Mario Hytten (born 20 April 1955) is a Swedish-born former racing driver who raced predominantly under a Swiss licence. He competed in the 1985 24 Hours of Le Mans, finishing fifth. He now works as a sports promoter and sponsorship specialist. He is fluent in five languages.

==Racing career==

Hytten raced predominantly in Formula 3 and Formula 3000 in a career spanning more than a decade, from 1980 to 1992. In all he entered 75 races, won one and registered eight podium finishes.

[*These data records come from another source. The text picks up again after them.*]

Lemma unless_ok_keeps directory tmp w1 : tmp ≠ "" → directory ≠ "" →
  frame (touched directory tmp) w1
    (unless_ok (RemoveAll tmp) (fill_and_publish tmp directory) w1).2.
Proof.
  intros Ht Hd.
  assert (Hct : covers (touched directory tmp) tmp) by (split; [done|intros k; by left]).
  assert (Hcd : covers (touched directory tmp) directory) by (split; [done|intros k; by right]).
  apply keeps_unless_ok; [by apply fill_and_publish_keeps|].
  intros w. apply RemoveAll_keeps. intros k. by left.
Qed.

Lemma fresh_frame directory tmp w w1 :
  fresh_temporary directory tmp w w1 → frame (touched directory tmp) w w1.
Proof.
  intros [[Hd Hdn] [Ht Htn] [Hp Hdir] Hn]. split.
  - intros k Hk. rewrite Hn, lookup_insert_ne; [done|]. intros <-. apply Hk. left. apply within_refl.
  - pose proof (enter_keeps (λ _, True) (locate tmp) (Z.lor ModeDir (Z.ldiff 448 umask)) I w) as [_ He].
    unfold enter in He. rewrite Htn, Hp in He. apply dir_at_some in Hdir as (d & Hdl & Hdd).
    rewrite Hdl, Hdd in He. intros Hw. eapply fs_ok_nodes; [|by apply He]. by rewrite Hn.
Qed.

He finished fifth in the 1985 24 Hours of Le Mans driving the Porsche 956B.

==Post racing==
Hytten retired from racing in 1993 and moved into sports media and sponsorship. He is the current CEO of Captimax Sports Media, who make camera systems for televised sporting events, and runs Planetaire AB, a sustainability communications company. He is currently working on Skyrace World Cup, a new format sailplane world championship.

==Racing record==

===Complete 24 Hours of Le Mans results===

| Year | Team | Co-Drivers | Car | Class | Laps | Pos. | Class Pos. |
|---|---|---|---|---|---|---|---|
| 1985 | GER Porsche Kremer Racing | ZAF George Fouché ZAF Sarel van der Merwe | Porsche 956B | C1 | 361 | 5th | 5th |

===Complete International Formula 3000 results===
(key) (Races in bold indicate pole position; races in italics indicate fastest lap.)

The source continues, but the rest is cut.